[Materials provided Boundary: Start]
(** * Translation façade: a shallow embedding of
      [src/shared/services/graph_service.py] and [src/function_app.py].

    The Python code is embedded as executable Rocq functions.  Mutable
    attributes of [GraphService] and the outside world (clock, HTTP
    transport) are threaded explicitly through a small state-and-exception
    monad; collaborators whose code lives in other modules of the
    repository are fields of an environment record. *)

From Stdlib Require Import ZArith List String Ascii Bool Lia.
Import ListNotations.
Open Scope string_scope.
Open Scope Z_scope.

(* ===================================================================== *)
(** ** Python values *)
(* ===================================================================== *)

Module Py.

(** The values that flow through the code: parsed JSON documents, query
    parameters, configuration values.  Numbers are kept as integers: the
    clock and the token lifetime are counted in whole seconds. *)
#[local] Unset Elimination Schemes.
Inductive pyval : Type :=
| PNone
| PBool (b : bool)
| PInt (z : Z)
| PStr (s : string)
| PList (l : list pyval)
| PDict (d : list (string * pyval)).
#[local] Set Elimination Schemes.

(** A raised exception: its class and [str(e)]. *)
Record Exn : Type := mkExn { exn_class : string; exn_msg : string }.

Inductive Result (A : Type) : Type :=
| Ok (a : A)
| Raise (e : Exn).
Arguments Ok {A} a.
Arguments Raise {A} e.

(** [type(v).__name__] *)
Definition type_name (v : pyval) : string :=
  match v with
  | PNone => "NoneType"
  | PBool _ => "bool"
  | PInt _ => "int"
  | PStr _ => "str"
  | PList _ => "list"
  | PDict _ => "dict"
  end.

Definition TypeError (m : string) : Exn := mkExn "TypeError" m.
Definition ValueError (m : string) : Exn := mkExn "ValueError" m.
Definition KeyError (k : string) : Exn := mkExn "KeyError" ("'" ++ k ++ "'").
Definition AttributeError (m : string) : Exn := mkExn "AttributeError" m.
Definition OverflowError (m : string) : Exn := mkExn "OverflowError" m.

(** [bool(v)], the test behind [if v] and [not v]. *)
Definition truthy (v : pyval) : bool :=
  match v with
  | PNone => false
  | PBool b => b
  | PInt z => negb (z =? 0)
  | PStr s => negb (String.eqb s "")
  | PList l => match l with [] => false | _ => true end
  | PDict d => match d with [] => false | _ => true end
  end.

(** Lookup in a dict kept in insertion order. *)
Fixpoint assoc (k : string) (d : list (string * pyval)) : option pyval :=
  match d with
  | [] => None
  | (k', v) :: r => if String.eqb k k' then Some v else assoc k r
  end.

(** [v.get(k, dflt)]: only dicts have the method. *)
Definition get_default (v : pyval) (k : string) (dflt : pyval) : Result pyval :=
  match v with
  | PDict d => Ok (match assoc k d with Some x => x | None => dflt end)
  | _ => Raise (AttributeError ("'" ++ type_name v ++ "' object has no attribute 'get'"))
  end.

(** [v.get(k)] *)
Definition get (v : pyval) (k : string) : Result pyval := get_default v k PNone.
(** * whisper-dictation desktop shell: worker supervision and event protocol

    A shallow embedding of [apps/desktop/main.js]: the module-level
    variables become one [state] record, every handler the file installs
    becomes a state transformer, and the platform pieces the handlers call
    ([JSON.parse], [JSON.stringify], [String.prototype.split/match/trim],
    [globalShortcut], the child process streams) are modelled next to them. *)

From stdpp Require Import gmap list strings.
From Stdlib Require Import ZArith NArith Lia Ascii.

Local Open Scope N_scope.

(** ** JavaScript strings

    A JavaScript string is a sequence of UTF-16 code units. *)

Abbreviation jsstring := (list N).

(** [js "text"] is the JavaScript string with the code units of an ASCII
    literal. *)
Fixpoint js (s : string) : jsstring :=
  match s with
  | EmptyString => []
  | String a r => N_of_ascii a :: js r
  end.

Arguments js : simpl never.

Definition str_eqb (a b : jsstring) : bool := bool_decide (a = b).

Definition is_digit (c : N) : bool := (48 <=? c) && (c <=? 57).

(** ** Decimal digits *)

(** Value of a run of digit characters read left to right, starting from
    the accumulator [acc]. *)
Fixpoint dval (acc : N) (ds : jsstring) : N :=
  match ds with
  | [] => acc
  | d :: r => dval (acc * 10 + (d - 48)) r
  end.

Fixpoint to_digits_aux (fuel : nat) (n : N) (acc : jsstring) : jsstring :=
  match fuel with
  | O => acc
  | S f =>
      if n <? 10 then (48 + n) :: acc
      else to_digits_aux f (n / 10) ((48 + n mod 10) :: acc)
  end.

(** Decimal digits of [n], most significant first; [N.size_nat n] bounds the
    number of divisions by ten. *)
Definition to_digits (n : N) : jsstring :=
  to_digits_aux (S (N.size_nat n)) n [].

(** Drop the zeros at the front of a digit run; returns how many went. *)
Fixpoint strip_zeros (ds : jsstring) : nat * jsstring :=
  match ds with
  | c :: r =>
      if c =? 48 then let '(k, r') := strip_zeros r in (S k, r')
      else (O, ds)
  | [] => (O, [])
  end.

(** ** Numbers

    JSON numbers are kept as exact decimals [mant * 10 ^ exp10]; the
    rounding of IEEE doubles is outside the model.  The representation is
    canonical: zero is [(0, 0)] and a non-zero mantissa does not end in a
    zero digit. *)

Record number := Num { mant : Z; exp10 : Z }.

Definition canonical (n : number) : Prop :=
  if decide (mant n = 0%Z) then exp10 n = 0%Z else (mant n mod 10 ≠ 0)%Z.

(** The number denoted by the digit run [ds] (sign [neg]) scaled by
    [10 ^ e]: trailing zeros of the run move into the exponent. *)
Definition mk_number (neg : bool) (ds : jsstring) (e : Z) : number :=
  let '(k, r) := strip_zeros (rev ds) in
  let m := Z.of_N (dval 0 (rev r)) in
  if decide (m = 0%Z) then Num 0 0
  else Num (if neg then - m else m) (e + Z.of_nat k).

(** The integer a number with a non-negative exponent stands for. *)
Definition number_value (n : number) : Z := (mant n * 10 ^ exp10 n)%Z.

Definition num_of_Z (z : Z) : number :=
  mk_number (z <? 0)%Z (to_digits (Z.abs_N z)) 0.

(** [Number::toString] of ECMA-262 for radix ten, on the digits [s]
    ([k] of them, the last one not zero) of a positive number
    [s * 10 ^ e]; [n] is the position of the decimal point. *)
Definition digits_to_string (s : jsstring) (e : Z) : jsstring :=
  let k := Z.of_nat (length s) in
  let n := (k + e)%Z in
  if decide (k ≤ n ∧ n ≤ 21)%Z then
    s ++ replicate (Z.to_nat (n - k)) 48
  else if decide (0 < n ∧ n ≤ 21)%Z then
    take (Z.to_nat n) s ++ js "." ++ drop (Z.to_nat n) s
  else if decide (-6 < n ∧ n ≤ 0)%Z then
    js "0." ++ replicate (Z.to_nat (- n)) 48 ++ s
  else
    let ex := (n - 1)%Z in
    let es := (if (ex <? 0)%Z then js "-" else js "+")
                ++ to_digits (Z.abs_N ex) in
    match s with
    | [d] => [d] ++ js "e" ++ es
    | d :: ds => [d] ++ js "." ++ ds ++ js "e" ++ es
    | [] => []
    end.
[Materials provided Boundary: End]
[Materials provided Boundary: Start]
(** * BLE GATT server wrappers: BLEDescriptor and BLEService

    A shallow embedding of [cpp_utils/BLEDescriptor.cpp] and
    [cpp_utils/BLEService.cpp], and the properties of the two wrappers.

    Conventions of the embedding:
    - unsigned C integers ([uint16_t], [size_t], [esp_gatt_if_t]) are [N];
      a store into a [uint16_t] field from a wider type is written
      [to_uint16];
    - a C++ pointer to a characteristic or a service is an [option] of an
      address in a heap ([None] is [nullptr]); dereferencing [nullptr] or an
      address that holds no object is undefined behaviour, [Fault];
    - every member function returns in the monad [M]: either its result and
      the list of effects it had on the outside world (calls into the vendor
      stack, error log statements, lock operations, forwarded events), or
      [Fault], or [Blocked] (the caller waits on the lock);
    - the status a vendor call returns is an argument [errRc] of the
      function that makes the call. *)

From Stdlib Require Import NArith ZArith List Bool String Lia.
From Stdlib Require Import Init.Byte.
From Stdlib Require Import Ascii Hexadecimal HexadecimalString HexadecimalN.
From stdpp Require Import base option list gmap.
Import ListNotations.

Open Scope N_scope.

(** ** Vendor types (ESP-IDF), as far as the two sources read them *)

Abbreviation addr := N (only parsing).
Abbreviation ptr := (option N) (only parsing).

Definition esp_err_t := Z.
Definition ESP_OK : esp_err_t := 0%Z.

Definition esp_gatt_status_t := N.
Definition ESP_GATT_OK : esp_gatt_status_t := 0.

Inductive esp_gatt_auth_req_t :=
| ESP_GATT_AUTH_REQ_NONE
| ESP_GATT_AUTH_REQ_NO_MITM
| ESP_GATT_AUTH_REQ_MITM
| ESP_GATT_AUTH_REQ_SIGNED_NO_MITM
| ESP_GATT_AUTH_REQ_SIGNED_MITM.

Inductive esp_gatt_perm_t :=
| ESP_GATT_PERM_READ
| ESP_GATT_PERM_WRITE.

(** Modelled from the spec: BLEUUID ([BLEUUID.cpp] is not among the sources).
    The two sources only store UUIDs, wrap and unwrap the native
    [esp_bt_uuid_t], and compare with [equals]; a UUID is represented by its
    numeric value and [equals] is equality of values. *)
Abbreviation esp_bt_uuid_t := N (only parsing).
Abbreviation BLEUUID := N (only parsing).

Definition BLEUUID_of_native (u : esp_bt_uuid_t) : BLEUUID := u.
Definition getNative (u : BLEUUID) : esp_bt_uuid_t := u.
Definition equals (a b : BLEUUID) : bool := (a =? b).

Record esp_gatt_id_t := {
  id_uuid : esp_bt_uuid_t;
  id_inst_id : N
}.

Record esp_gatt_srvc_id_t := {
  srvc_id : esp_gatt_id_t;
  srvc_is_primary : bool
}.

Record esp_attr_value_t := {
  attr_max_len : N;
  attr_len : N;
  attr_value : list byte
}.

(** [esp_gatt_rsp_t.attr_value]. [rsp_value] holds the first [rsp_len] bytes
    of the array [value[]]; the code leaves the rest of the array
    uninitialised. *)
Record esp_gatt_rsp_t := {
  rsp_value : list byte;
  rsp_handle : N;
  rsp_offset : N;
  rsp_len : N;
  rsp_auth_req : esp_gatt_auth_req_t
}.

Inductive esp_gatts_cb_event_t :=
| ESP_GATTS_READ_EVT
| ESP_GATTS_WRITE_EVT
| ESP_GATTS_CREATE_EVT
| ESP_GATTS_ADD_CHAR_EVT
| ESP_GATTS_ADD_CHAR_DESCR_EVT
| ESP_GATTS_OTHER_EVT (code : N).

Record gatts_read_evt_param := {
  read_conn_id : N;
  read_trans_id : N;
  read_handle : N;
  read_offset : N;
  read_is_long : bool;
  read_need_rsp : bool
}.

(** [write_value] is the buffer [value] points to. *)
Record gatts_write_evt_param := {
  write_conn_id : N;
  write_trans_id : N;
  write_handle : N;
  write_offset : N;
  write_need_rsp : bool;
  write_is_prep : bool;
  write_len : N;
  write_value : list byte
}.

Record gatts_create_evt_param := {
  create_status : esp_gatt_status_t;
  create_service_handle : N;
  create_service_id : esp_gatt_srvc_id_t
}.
[Materials provided Boundary: End]
Above are the entries. Quote exactly the lines from the one bearing "(** * Translation" through the one bearing "attributes of [GraphService]".

(** * Translation façade: a shallow embedding of
      [src/shared/services/graph_service.py] and [src/function_app.py].

    The Python code is embedded as executable Rocq functions.  Mutable
    attributes of [GraphService] and the outside world (clock, HTTP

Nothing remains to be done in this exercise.